Super Micro is fortunate to still be led by its visionary founder Charles Liang, who as of Super Micro's recent proxy report still owns 14.3% of the company.

That's a large amount, but if that wasn't motivation enough, Super Micro's new 2023-2028 CEO compensation plan offers even more. Over that time, Liang will only earn $1 in salary and no cash bonuses. Instead, Liang will be eligible for options to purchase up to 500,000 shares across five performance-based benchmarks, with options for 100,000 shares awarded after hitting each tranche before 2029.

What's so encouraging is that the two benchmarks encompass revenue growth and the share price, with revenue targets spanning between $13 billion and $21 billion, compared with last year's revenue of just $7.1 billion and this year's guidance for $10.5 billion.
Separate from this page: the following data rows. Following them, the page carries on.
(** X4: the constructor runs [init] on a blank object (position and
    velocity zero, acceleration 0, size 0 by 0) before it looks at
    [render]: an error of [init] comes first, a missing [render] throws
    even after [init] has returned, and otherwise the result is what
    [init] made of the blank object, with the draw routine bound. *)
Theorem createObject_contract :
  (forall f e, init s = Some f -> f blank = Throw e -> createObject s = Throw e)
  /\ (forall made,
        match init s with Some f => f blank | None => Return blank end = Return made ->
        GameObject.render s = None ->
        createObject s = Throw (Error "GameObject requires a render method." []))
  /\ (forall made r,
        match init s with Some f => f blank | None => Return blank end = Return made ->
        GameObject.render s = Some r ->
        createObject s = Return (set_methods_render (Some r) made))
  /\ (forall r,
        init s = None -> GameObject.render s = Some r ->
        exists o,
          createObject s = Return o
          /\ position o = {| x := 0%Qc; y := 0%Qc |}
          /\ velocity o = {| x := 0%Qc; y := 0%Qc |}
          /\ acceleration o = 0%Qc
          /\ methods_render o = Some r).
Proof.
  unfold createObject. repeat apply conj.
  - intros f e -> ->. reflexivity.
  - intros made -> ->. reflexivity.
  - intros made r -> ->. reflexivity.
  - intros r -> ->. eexists. repeat split.
Qed.

End ConstructorFacts.

Lemma createObject_contract_witness :
  createObject {| init := Some (setAcceleration (VNum (num 2))); GameObject.render := None |}
    = Throw (Error "Acceleration must be between 0 and 1." [])
  /\ createObject {| init := Some (setAcceleration (VNum (num 1))); GameObject.render := None |}
     = Throw (Error "GameObject requires a render method." [])
  /\ createObject {| init := Some (setAcceleration (VNum (num 1)));
                     GameObject.render := Some (UserRender 0) |}
     = Return (set_methods_render (Some (UserRender 0)) (set_acceleration (num 1) blank))
  /\ (exists o,
        createObject {| init := None; GameObject.render := Some (UserRender 0) |} = Return o
        /\ position o = {| x := 0%Qc; y := 0%Qc |}
        /\ velocity o = {| x := 0%Qc; y := 0%Qc |}
        /\ acceleration o = 0%Qc
        /\ methods_render o = Some (UserRender 0)).
Proof.
  repeat apply conj.
  - apply (proj1 (createObject_contract _) (setAcceleration (VNum (num 2)))); reflexivity.
  - apply (proj1 (proj2 (createObject_contract _)) (set_acceleration (num 1) blank));
      reflexivity.
  - apply (proj1 (proj2 (proj2 (createObject_contract _)))); reflexivity.
  - apply (proj2 (proj2 (proj2 (createObject_contract _)))); reflexivity.
Defined.

(** ** The random helpers *)

Section DrawFacts.

Variable r : Qc.
Hypothesis draw_nonnegative : (0 <= r)%Qc.
Hypothesis draw_below_one : (r < 1)%Qc.

Lemma this_scaled (q : Qc) (n : Z) :
  (this (q * Q2Qc (inject_Z n))%Qc == this q * inject_Z n)%Q.
Proof. cbn. rewrite Qred_correct. by rewrite (Qred_correct (inject_Z n)). Qed.

Lemma scaled_nonpositive (q m : Q) :
  (0 <= q)%Q -> (q < 1)%Q -> (m <= 0)%Q -> (m <= q * m /\ q * m <= 0)%Q.
Proof. intros. split; nra. Qed.

(** A draw scaled by a count that is zero or negative. *)
Lemma floor_scaled_draw_neg (n : Z) :
  n <= 0 -> n <= Qfloor (r * Q2Qc (inject_Z n))%Qc <= 0.
Proof.
  intros Hn. rewrite this_scaled.
  assert (Hn' : (inject_Z n <= 0)%Q).
  { change (inject_Z n <= inject_Z 0)%Q. by rewrite <- Zle_Qle. }
  destruct (scaled_nonpositive (this r) (inject_Z n)
              draw_nonnegative draw_below_one Hn') as [Hlo Hhi].
  split.
  - rewrite <- (Qfloor_Z n) at 1. by apply Qfloor_resp_le.
  - change 0 with (Qfloor (inject_Z 0)). by apply Qfloor_resp_le.
Qed.

Lemma randomInRange_low_high (max lo : Z) :
  (lo <= max -> lo <= Index.randomInRange r max (Some lo) <= max)
  /\ (max < lo -> max + 1 <= Index.randomInRange r max (Some lo) <= lo).
Proof.
  change (Index.randomInRange r max (Some lo))
    with (Qfloor (r * Q2Qc (inject_Z (max - lo + 1)))%Qc + lo).
  split; intros H.
  - pose proof (floor_scaled_draw r (max - lo + 1)
                  draw_nonnegative draw_below_one ltac:(lia)). lia.
  - pose proof (floor_scaled_draw_neg (max - lo + 1) ltac:(lia)). lia.
Qed.

End DrawFacts.



(** X6: for a draw of [0, 1), [randomInArray] of [index.js] gives an
    element of a non-empty array, and undefined for the empty array. *)
Theorem randomInArray_member (r : Qc) (arr : list value) :
  (0 <= r)%Qc -> (r < 1)%Qc ->
  (arr <> [] -> Index.randomInArray r arr ∈ arr)
  /\ Index.randomInArray r [] = VUndefined.
Proof.
  intros H0 H1. split.
  - intros Hne. unfold Index.randomInArray, Index.at_index.
    assert (Hlen : 0 < Z.of_nat (length arr)) by (destruct arr; [done | cbn; lia]).
    pose proof (proj1 (randomInRange_low_high r H0 H1 (Z.of_nat (length arr) - 1) 0)
                  ltac:(lia)) as Hi.
    change (Index.randomInRange r (Z.of_nat (length arr) - 1) (Some 0))
      with (Index.randomInRange r (Z.of_nat (length arr) - 1) None) in Hi.
    set (i := Index.randomInRange r (Z.of_nat (length arr) - 1) None) in *.
    destruct (Z.ltb_spec i 0) as [| _]; [lia |].
    destruct (lookup_lt_is_Some_2 arr (Z.to_nat i) ltac:(lia)) as [v Hv].
    rewrite Hv. cbn. by apply list_elem_of_lookup_2 in Hv.
  - unfold Index.randomInArray, Index.at_index. cbn [length].
    pose proof (proj2 (randomInRange_low_high r H0 H1 (-1) 0) ltac:(lia)) as Hi.
    change (Index.randomInRange r (-1) (Some 0))
      with (Index.randomInRange r (Z.of_nat 0 - 1) None) in Hi.
    destruct (_ <? 0); [reflexivity |]. by rewrite lookup_nil.
Qed.

Lemma randomInArray_member_witness :
  Index.randomInArray (Q2Qc (1 # 3)) [VStr "red"; VStr "blue"]
    ∈ [VStr "red"; VStr "blue"].
Proof.
  apply (proj1 (randomInArray_member (Q2Qc (1 # 3)) [VStr "red"; VStr "blue"]
                  ltac:(discriminate) ltac:(reflexivity))).
  discriminate.
Defined.

(** X7: for a draw of [0, 1), [inArray] of [part_000] gives an element of
    a non-empty array, and undefined for the empty array, where the index
    drawn is -1 or 0. *)
Theorem inArray_member (r : Qc) (array : list value) :
  (0 <= r)%Qc -> (r < 1)%Qc ->
  (array <> [] -> Part000.inArray r array ∈ array)
  /\ Part000.inArray r [] = VUndefined
  /\ -1 <= Part000.inRange r (-1) None <= 0.
Proof.
  intros H0 H1.
  assert (Hempty : -1 <= Part000.inRange r (-1) None <= 0).
  { change (Part000.inRange r (-1) None)
      with (Qfloor (r * Q2Qc (inject_Z (0 - -1 + 1)))%Qc + -1).
    pose proof (floor_scaled_draw r (0 - -1 + 1) H0 H1 ltac:(lia)). lia. }
  split; [| split; [| exact Hempty]].
  - intros Hne. unfold Part000.inArray.
    assert (Hlen : 0 < Z.of_nat (length array)) by (destruct array; [done | cbn; lia]).
    assert (Hi : 0 <= Part000.inRange r (Z.of_nat (length array) - 1) None
                 <= Z.of_nat (length array) - 1).
    { unfold Part000.inRange. change (default 0 None) with 0. cbv zeta.
      destruct (Z.ltb_spec 0 (Z.of_nat (length array) - 1)).
      - pose proof (floor_scaled_draw r (Z.of_nat (length array) - 1 - 0 + 1)
                      H0 H1 ltac:(lia)). lia.
      - pose proof (floor_scaled_draw r (0 - (Z.of_nat (length array) - 1) + 1)
                      H0 H1 ltac:(lia)). lia. }
    set (i := Part000.inRange r (Z.of_nat (length array) - 1) None) in *.
    destruct (Z.ltb_spec i 0) as [| _]; [lia |].
    destruct (lookup_lt_is_Some_2 array (Z.to_nat i) ltac:(lia)) as [v Hv].
    rewrite Hv. cbn. by apply list_elem_of_lookup_2 in Hv.
  - unfold Part000.inArray. cbn [length].
    change (Z.of_nat 0 - 1) with (-1).
    destruct (_ <? 0); [reflexivity |]. by rewrite lookup_nil.
Qed.

Lemma inArray_member_witness :
  Part000.inArray (Q2Qc (1 # 3)) [VStr "red"; VStr "blue"] ∈ [VStr "red"; VStr "blue"].
Proof.
  apply (proj1 (inArray_member (Q2Qc (1 # 3)) [VStr "red"; VStr "blue"]
                  ltac:(discriminate) ltac:(reflexivity))).
  discriminate.
Defined.

(** ** Engine: start, setState and the pause toggle *)

Section EngineFacts.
Meanwhile, share price targets range from $450 to a whopping $1,100 per share, in contrast with a roughly $273 share price today.

As a final exclamation point, all of these options have a strike price of $450 per share, which means SMCI's stock has to clear this hurdle by 2029 for Liang to earn anything!

All in all, given increased AI growth expectations, Super Micro's unique business model, and Liang's motivation to generate revenue growth and a much higher stock price, Super Micro belongs in everyone's portfolio today, in spite of its massive two-year outperformance.